Xena begins exhibiting strange behavior, like spinning her chakram around on her finger (a lá Harlem Globetrotters) and calling Gabrielle 'Mavis'. Noticing this, Gabrielle expresses some concern, but then dismisses it in favor of getting Xena to interrogate the leader of the thugs. Xena puts the pinch on him, but then asks him how old he was when he lost his virginity. Taking over the interrogation, Gabrielle asks who put the bounty on Xena's head, and the thug tells them it was a priest of the Furies. After taking the pinch off, Xena leaves to get something to eat, apparently unconcerned about the Furies. However, Gabrielle points out that Xena isn't thinking clearly, and that the Furies are obviously punishing Xena for something. After some convincing, Xena agrees to visit the temple of the Furies to find out what's going on. That night, as Xena and Gabrielle camp out, Gabrielle expresses some more concern for Xena's sanity, while the Warrior Princess uncharacteristically adorns her hair with daisies. Gabrielle finally gives up trying to talk to her friend and decides to go to sleep, but then, wakes up a little while later to find Xena gone and all her armor and leather left behind. When Gabrielle finds Xena again, she's naked and scaring a village full of women and children with talk of "delivering the wrath of justice" by fire. Wrapping a blanket around her friend, Gabrielle manages to talk some sense into Xena, and that's when Xena sadly realizes that something's wrong with her. The next day, Xena and Gabrielle arrive at the temple of the Furies, and learn from the priest that Xena's being punished for failing to avenge the murder of a family member. Xena insists she's avenged her brother's murder, and that's when the priest informs her that he's referring to her father.

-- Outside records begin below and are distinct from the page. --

(* ===== verification/ServerInbound.v ===== *)
(** * The server transport: inbound and life cycle

    The event loop of [src/transport/server/mod.rs]: one relay event from its gift
    wrap to the dispatch, the oversized frames, the periodic sweeps, and the
    construction and closing of the transport.  [transport_step] interleaves the
    event loop, the worker's responses, the tools' streams, the inbound chains and
    the sweeps. *)

From S2P Require Import Prelude Json CoreTypes OversizedFrame OversizedCodec Instances OversizedReceiver Lru Authorization RouteStore SessionStore OpenStreamFrame OpenStreamSession OpenStreamRegistry OpenStreamWriter PaymentTypes ServerTasks BaseTransport Announcements ServerNegotiation ServerState ServerOutbound ServerStreams.

Section inbound.
Context `{Lru L} `{SerdeJson} `{Sha256} `{Nostr}.
Variable config : NostrServerTransportConfig.
(** What [start] captures for the event loop: the middlewares, whether explicit
    gating is supported, the tag sets; and whether an eviction callback is set. *)
Variable chain : list middleware.
Variable supports_explicit_gating : bool.
Variable captured : ResponseTagSources.
Variable tags_snapshot : CommonTagsSnapshot.
Variable on_evicted : bool.
Implicit Types t : Transport L.

Local Abbreviation mode := (cfg_encryption_mode config).
Local Abbreviation gift_wrap_mode := (cfg_gift_wrap_mode config).
Local Abbreviation oversized_enabled := (oc_enabled (cfg_oversized_transfer config)).
Local Abbreviation stream_enabled := (sc_enabled (cfg_open_stream config)).

(** ** From the relay event to the message *)

Definition is_gift_wrap (event : Event) : bool :=
  (ev_kind event =? GIFT_WRAP_KIND) || (ev_kind event =? EPHEMERAL_GIFT_WRAP_KIND).
(** [if is_gift_wrap { Some(outer_kind) } else { None }] *)
Definition wrap_of (event : Event) : option Z := if is_gift_wrap event then Some (ev_kind event) else None.
(** ** The payment guarantees of the whole server *)

Section payments.
Context `{Lru L} `{SerdeJson} `{Sha256} `{JsonCanon} `{Nostr}.
Variable config : NostrServerTransportConfig.
Variable options : ServerPaymentsOptions.
Variable supports_explicit_gating : bool.
Variables captured sender_tags : ResponseTagSources.
Variable tags_snapshot : CommonTagsSnapshot.
Variable on_evicted : bool.
Variable max_entries : Z.

(** A server with the payment middlewares, after some actions. *)
Definition paid_server (acts : list transport_action) : Transport L :=
  transport_run config (payments_chain options) supports_explicit_gating captured tags_snapshot on_evicted
    sender_tags (payment_ttl options) verification_task
    (transport_new config max_entries (max_pending_payments options)) acts.

Lemma paid_server_schedule acts :
  ∃ sched, server_of (paid_server acts) =
      run (payments_chain options) verification_task
        (server_start max_entries (max_pending_payments options) : Server L) sched ∧
    ∀ ctx m e, Deliver ctx m e ∈ sched →
      ∃ inner, event_verify inner = true ∧ ev_pubkey inner = ctx_client_pubkey ctx.
Proof. apply transport_run_sim. Qed.
End payments.

(** (C1) No gated invocation runs unpaid on the running server: under every
    interleaving of relay events, redeliveries, responses, tool streams, sweeps
    and chain commands, and whatever relays, processors, pricing and clock answer,
    the priced invocations of one identity forwarded to the handler in gated
    sessions are at most the payments verified for it plus its waivers. *)
Theorem server_gated_forwards_paid `{LruLaws L} `{SerdeJson} `{Sha256} `{JsonCanon} `{Nostr}
    config options gating captured sender_tags tags_snapshot on_evicted max_entries id acts :
  payment_interaction_policy options = PolicyOptional →
  (∀ e, event_verify e = true → str_len (ev_pubkey e) = str_len (client_pubkey id)) →
  let t := paid_server (L := L) config options gating captured sender_tags tags_snapshot on_evicted
             max_entries acts in
  (count (gated_forwards options id) (t_trace t) <=
   count (verified_payments id) (t_trace t) + count (waivers id) (t_trace t))%nat.
Proof.
  intros Hpol Hkey t. destruct (paid_server_schedule config options gating captured sender_tags
    tags_snapshot on_evicted max_entries acts) as (sched & Hs & Hd).
  assert (t_trace t = trace (server_of t)) as -> by done. subst t. rewrite Hs.
  apply gated_forwards_paid; [done|]. apply Forall_forall. intros [ctx m e| | | |] Ha; cbn; try done.
  destruct (Hd ctx m e Ha) as (inner & Hv & <-). by apply Hkey.
Qed.

(** (C7) One request event is charged at most once per payment lifetime on the
    running server: under every interleaving with ordered clock readings, the
    payment requests that reach the client for it are at most one per
    [payment_ttl] elapsed. *)
Theorem server_single_charge `{LruLaws L} `{SerdeJson} `{Sha256} `{JsonCanon} `{Nostr}
    config options gating captured sender_tags tags_snapshot on_evicted max_entries eid acts t0 :
  0 < payment_ttl options →
  let t := paid_server (L := L) config options gating captured sender_tags tags_snapshot on_evicted
             max_entries acts in
  let elapsed := List.last (readings (t_trace t)) t0 - t0 in
  ordered t0 (readings (t_trace t)) = true →
  Z.of_nat (count (charges eid) (t_trace t)) * payment_ttl options ≤ elapsed + payment_ttl options ∧
  (elapsed < payment_ttl options → (count (charges eid) (t_trace t) <= 1)%nat).
Proof.
  intros Httl t. destruct (paid_server_schedule config options gating captured sender_tags
    tags_snapshot on_evicted max_entries acts) as (sched & Hs & _).
  assert (t_trace t = trace (server_of t)) as -> by done. subst t. rewrite Hs.
  intros elapsed Hord. by apply single_charge_per_window.
Qed.

(** (C13) No priced request runs unpaid outside explicit gating on the running server
    either: under every interleaving of relay events, redeliveries, responses, tool
    streams, sweeps and chain commands, and whatever relays, processors and clock
    answer, a priced request event in the transparent lifecycle is handed to the
    handler at most as often as a payment for it was verified or its price was waived. *)
Theorem server_transparent_forwards_paid `{Lru L} `{SerdeJson} `{Sha256} `{JsonCanon} `{Nostr}
    config options gating captured sender_tags tags_snapshot on_evicted max_entries eid acts :
  let t := paid_server (L := L) config options gating captured sender_tags tags_snapshot on_evicted
             max_entries acts in
  (count (charged_forwards options eid) (t_trace t) <= count (settlements eid) (t_trace t))%nat.
Proof.
  intros t. destruct (paid_server_schedule config options gating captured sender_tags
    tags_snapshot on_evicted max_entries acts) as (sched & Hs & _).
  assert (t_trace t = trace (server_of t)) as -> by done. subst t. rewrite Hs.
  apply transparent_forwards_paid.
Qed.

(** ** A server at work *)

Definition paying_event (id : string) (mode : PaymentInteractionMode) : Event :=
  demo_event id "alice" [payment_interaction_tag mode] demo_request.

(** An unpaid gated call is answered with an offer, the payment is verified, and
    the retry reaches the handler. *)
Definition gated_actions : list transport_action :=
  Receive 1 (paying_event "event-a" ExplicitGating) :: replicate 9 (TaskStep 0 (demo_env 1))
  ++ replicate 2 (TaskStep 1 (demo_env 2))
  ++ Receive 3 (paying_event "event-b" ExplicitGating) :: replicate 7 (TaskStep 2 (demo_env 3)).

(** A transparent call is charged once although its event arrives twice. *)
Definition transparent_actions : list transport_action :=
  Receive 1 (paying_event "event-a" Transparent) :: replicate 7 (TaskStep 0 (demo_env 1))
  ++ Receive 2 (paying_event "event-a" Transparent) :: replicate 8 (TaskStep 1 (demo_env 2))
  ++ replicate 9 (TaskStep 0 (demo_env 3)) ++ replicate 5 (TaskStep 1 (demo_env 4)).

Definition demo_tags : ResponseTagSources := mkTagSources [] [].
Definition demo_snapshot : CommonTagsSnapshot := mkTagsSnapshot None [] [] EncOptional GwOptional.

Abbreviation demo_paid acts :=
  (@paid_server list_cache _ bits_serde id_sha256 bits_canon (demo_nostr (λ _, false))
     NostrServerTransportConfig_default demo_options true demo_tags demo_tags demo_snapshot false 10 acts).

Lemma server_gated_forwards_paid_witness :
  let forwards := count (@gated_forwards bits_canon id_sha256 demo_options demo_invocation)
                    (t_trace (demo_paid gated_actions)) in
  forwards = 1%nat ∧
  (forwards <= count (verified_payments demo_invocation) (t_trace (demo_paid gated_actions)) +
               count (@waivers bits_canon id_sha256 demo_invocation) (t_trace (demo_paid gated_actions)))%nat.
Proof.
  split; [by vm_compute|].
  apply (@server_gated_forwards_paid list_cache _ _ bits_serde id_sha256 bits_canon (demo_nostr (λ _, false))
    NostrServerTransportConfig_default demo_options true demo_tags demo_tags demo_snapshot false 10
    demo_invocation gated_actions); [done|].
  intros e. cbn. intros ->%Z.eqb_eq. by vm_compute.
Defined.

Lemma server_single_charge_witness :
  count (charges "event-a") (t_trace (demo_paid transparent_actions)) = 1%nat ∧
  (count (charges "event-a") (t_trace (demo_paid transparent_actions)) <= 1)%nat.
Proof.
  split; [by vm_compute|].
  refine (proj2 (@server_single_charge list_cache _ _ bits_serde id_sha256 bits_canon (demo_nostr (λ _, false))
    NostrServerTransportConfig_default demo_options true demo_tags demo_tags demo_snapshot false 10
    "event-a" transparent_actions 0 _ _) _); vm_compute; reflexivity.
Defined.

(** The transparent call of the demo is paid and handed over once. *)
Example transparent_call_forwarded :
  count (charged_forwards demo_options "event-a") (t_trace (demo_paid transparent_actions)) = 1%nat ∧
  count (settlements "event-a") (t_trace (demo_paid transparent_actions)) = 1%nat.
Proof. by vm_compute. Qed.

Distraught, Xena runs from the temple into some nearby woods, and begins to suffer hallucinations, including seeing Bacchus in a tree and a bird turn into a dryad. She also thinks she sees Callisto, and starts attacking her, but it turns out to be Gabrielle, who's very concerned for her friend, especially when Xena appears to be babbling incoherently. Eventually, Xena becomes lucid enough to tie Gabrielle loosely to a tree while ranting about humans being "dirty little beetles" who the gods would kill for sport. Xena apologizes, explaining she's not to be trusted, then leaves Gabrielle there. As Gabrielle easily gets free and follows after her, Xena comes across the thugs from earlier, and upon seeing how vulnerable she is, they try to attack her again. However, she easily defeats them by spinning in a circle, fists out, then continues on her way. She eventually comes to Amphipolis, and seeks out her mother's tavern, where she collapses into Cyrene's arms. When Gabrielle finally catches up to Xena, she finds her unconscious and Cyrene dabbing Xena's forehead with a washcloth. Cyrene was able to deduce that Xena's being punished by the Furies, and informs Gabrielle that she's been dreading this day ever since she heard about Orestes, who was also punished by the Furies for not avenging his father's murder. Cyrene asks if Gabrielle thinks Xena could ever kill her mother, even in Xena's current state, and reluctantly admits that she's the one who killed Xena's father.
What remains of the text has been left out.